Stored data entries:
--- START ---
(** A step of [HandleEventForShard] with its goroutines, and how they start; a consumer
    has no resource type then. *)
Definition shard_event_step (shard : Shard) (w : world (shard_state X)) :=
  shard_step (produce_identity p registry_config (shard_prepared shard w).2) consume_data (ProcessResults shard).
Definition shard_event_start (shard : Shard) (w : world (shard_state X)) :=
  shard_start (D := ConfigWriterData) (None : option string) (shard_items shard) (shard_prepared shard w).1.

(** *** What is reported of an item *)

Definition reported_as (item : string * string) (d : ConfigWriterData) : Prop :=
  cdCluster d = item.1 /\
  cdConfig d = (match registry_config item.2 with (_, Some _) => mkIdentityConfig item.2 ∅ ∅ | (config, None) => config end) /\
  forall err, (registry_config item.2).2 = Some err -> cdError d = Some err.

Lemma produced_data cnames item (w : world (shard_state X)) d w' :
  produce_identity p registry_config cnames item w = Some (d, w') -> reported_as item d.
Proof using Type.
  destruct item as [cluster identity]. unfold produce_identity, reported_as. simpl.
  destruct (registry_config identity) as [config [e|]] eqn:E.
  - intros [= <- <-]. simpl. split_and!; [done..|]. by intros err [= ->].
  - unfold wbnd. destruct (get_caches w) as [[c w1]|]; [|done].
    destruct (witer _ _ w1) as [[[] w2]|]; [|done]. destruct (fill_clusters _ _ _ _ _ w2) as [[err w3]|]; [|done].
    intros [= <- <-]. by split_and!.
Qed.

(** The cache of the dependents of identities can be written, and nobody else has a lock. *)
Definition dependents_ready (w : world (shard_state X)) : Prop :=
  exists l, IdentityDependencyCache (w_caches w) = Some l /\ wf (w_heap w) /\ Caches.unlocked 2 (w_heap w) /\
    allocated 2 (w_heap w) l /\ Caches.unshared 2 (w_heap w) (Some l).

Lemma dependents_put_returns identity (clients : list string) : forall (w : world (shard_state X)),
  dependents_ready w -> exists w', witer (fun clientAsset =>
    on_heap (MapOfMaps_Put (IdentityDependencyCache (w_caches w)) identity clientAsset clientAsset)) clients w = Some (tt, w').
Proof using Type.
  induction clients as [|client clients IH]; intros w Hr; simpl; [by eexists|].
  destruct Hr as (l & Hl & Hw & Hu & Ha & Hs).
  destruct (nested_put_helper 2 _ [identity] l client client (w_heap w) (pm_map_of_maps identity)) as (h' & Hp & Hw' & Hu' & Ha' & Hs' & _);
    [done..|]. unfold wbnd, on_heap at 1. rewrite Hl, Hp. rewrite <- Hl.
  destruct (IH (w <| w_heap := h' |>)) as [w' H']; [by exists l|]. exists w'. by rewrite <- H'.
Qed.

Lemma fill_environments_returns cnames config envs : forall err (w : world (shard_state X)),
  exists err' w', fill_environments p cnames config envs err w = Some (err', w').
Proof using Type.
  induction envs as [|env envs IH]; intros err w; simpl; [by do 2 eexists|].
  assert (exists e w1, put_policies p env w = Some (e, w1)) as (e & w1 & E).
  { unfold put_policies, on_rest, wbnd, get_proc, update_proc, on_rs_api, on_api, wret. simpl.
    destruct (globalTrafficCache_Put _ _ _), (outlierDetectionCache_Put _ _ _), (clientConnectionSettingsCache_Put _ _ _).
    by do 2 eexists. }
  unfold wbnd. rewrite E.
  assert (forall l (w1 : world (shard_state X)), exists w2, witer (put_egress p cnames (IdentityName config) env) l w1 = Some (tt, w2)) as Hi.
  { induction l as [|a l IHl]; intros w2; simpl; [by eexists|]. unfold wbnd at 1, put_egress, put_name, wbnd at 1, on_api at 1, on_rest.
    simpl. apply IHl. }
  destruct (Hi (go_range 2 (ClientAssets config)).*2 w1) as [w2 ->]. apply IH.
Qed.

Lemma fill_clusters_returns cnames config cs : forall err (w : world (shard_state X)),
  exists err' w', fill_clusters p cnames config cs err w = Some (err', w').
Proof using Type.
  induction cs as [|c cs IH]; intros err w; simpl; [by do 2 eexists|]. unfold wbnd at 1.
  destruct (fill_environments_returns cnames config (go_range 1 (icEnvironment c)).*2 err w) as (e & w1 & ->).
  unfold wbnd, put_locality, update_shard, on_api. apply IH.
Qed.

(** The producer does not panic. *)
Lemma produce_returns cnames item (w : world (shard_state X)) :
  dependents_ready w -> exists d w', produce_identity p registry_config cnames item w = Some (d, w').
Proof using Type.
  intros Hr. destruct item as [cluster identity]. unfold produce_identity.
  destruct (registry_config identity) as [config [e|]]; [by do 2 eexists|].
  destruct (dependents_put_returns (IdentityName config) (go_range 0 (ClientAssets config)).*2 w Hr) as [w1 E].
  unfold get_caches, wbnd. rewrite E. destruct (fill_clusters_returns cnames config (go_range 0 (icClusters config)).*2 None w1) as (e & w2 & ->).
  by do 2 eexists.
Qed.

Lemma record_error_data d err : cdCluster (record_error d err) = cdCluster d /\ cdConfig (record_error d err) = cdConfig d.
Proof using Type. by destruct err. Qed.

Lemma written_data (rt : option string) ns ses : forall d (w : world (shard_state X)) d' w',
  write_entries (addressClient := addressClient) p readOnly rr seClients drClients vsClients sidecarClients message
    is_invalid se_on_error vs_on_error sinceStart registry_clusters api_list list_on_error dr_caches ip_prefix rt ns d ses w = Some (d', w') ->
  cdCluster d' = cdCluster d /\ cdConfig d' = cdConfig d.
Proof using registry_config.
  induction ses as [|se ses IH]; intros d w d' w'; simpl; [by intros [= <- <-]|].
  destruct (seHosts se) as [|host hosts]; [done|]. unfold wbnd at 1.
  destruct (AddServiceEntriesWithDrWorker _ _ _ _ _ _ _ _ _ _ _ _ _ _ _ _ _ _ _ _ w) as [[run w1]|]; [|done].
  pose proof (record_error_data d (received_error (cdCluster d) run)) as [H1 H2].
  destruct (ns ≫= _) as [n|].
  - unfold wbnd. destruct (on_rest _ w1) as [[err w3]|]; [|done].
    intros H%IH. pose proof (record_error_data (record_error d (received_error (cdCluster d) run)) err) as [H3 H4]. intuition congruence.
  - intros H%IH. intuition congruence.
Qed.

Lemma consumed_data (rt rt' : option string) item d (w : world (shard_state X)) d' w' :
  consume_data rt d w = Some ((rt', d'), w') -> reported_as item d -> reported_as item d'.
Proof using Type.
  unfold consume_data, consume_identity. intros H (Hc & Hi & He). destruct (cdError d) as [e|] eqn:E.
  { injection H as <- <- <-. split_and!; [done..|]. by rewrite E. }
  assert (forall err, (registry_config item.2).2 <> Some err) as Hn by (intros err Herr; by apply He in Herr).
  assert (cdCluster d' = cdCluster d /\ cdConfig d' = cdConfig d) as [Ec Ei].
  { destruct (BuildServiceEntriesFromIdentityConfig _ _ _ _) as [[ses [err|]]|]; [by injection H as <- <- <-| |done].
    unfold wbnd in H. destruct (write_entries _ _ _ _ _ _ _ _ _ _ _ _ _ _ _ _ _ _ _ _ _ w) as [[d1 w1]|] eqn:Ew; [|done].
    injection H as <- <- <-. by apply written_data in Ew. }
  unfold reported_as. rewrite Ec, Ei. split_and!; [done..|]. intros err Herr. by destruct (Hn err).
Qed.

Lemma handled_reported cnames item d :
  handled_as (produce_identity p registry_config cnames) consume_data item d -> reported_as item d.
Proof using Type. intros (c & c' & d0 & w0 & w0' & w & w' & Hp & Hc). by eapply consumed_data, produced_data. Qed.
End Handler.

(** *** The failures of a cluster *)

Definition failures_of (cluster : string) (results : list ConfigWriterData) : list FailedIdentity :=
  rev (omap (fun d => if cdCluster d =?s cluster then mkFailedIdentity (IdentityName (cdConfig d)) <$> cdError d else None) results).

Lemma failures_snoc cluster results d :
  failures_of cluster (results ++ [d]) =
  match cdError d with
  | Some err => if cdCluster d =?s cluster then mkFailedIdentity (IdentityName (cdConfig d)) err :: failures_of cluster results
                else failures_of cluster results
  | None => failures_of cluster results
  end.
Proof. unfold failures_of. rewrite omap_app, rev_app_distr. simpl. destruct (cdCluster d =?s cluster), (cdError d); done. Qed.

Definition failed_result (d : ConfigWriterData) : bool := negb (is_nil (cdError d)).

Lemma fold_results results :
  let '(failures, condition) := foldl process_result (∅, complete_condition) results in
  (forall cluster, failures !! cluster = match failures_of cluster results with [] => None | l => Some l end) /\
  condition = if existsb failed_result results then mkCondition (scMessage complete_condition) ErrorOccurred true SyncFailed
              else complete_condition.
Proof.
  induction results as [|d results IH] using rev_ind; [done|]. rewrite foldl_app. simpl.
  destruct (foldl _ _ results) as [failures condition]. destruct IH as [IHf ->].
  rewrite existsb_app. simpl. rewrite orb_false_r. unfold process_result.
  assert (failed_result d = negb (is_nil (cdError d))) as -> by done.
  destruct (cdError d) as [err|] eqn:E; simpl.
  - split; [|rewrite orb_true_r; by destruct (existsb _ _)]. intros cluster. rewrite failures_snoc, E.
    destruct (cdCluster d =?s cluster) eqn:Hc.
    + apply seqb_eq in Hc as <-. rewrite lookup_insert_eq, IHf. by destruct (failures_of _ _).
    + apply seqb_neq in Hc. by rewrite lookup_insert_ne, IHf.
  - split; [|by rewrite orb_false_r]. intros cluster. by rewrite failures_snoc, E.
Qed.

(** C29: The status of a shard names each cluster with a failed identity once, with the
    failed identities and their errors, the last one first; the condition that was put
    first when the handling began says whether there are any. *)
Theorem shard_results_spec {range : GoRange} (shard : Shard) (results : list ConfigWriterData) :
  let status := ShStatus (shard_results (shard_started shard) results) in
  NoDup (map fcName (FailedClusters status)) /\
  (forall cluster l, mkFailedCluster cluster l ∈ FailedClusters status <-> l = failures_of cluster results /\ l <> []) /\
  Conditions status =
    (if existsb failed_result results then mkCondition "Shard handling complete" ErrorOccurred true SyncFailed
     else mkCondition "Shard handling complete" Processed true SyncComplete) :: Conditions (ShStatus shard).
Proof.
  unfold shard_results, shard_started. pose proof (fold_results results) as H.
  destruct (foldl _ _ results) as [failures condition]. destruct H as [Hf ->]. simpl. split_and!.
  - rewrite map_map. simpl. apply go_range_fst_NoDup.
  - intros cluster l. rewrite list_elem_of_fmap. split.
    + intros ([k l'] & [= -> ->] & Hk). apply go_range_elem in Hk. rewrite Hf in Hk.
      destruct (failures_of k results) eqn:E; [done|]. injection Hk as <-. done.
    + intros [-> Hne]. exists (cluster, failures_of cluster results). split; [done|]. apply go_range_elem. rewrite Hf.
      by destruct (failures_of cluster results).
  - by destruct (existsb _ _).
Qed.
--- END ---
→ **Task requirements**
What is needed is an exact copy of the entries from their first line down to the line with "produce_identity, reported_as. simpl.", that line included, and nothing beyond it.

→ **Answer below**
(** A step of [HandleEventForShard] with its goroutines, and how they start; a consumer
    has no resource type then. *)
Definition shard_event_step (shard : Shard) (w : world (shard_state X)) :=
  shard_step (produce_identity p registry_config (shard_prepared shard w).2) consume_data (ProcessResults shard).
Definition shard_event_start (shard : Shard) (w : world (shard_state X)) :=
  shard_start (D := ConfigWriterData) (None : option string) (shard_items shard) (shard_prepared shard w).1.

(** *** What is reported of an item *)

Definition reported_as (item : string * string) (d : ConfigWriterData) : Prop :=
  cdCluster d = item.1 /\
  cdConfig d = (match registry_config item.2 with (_, Some _) => mkIdentityConfig item.2 ∅ ∅ | (config, None) => config end) /\
  forall err, (registry_config item.2).2 = Some err -> cdError d = Some err.

Lemma produced_data cnames item (w : world (shard_state X)) d w' :
  produce_identity p registry_config cnames item w = Some (d, w') -> reported_as item d.
Proof using Type.
  destruct item as [cluster identity]. unfold produce_identity, reported_as. simpl.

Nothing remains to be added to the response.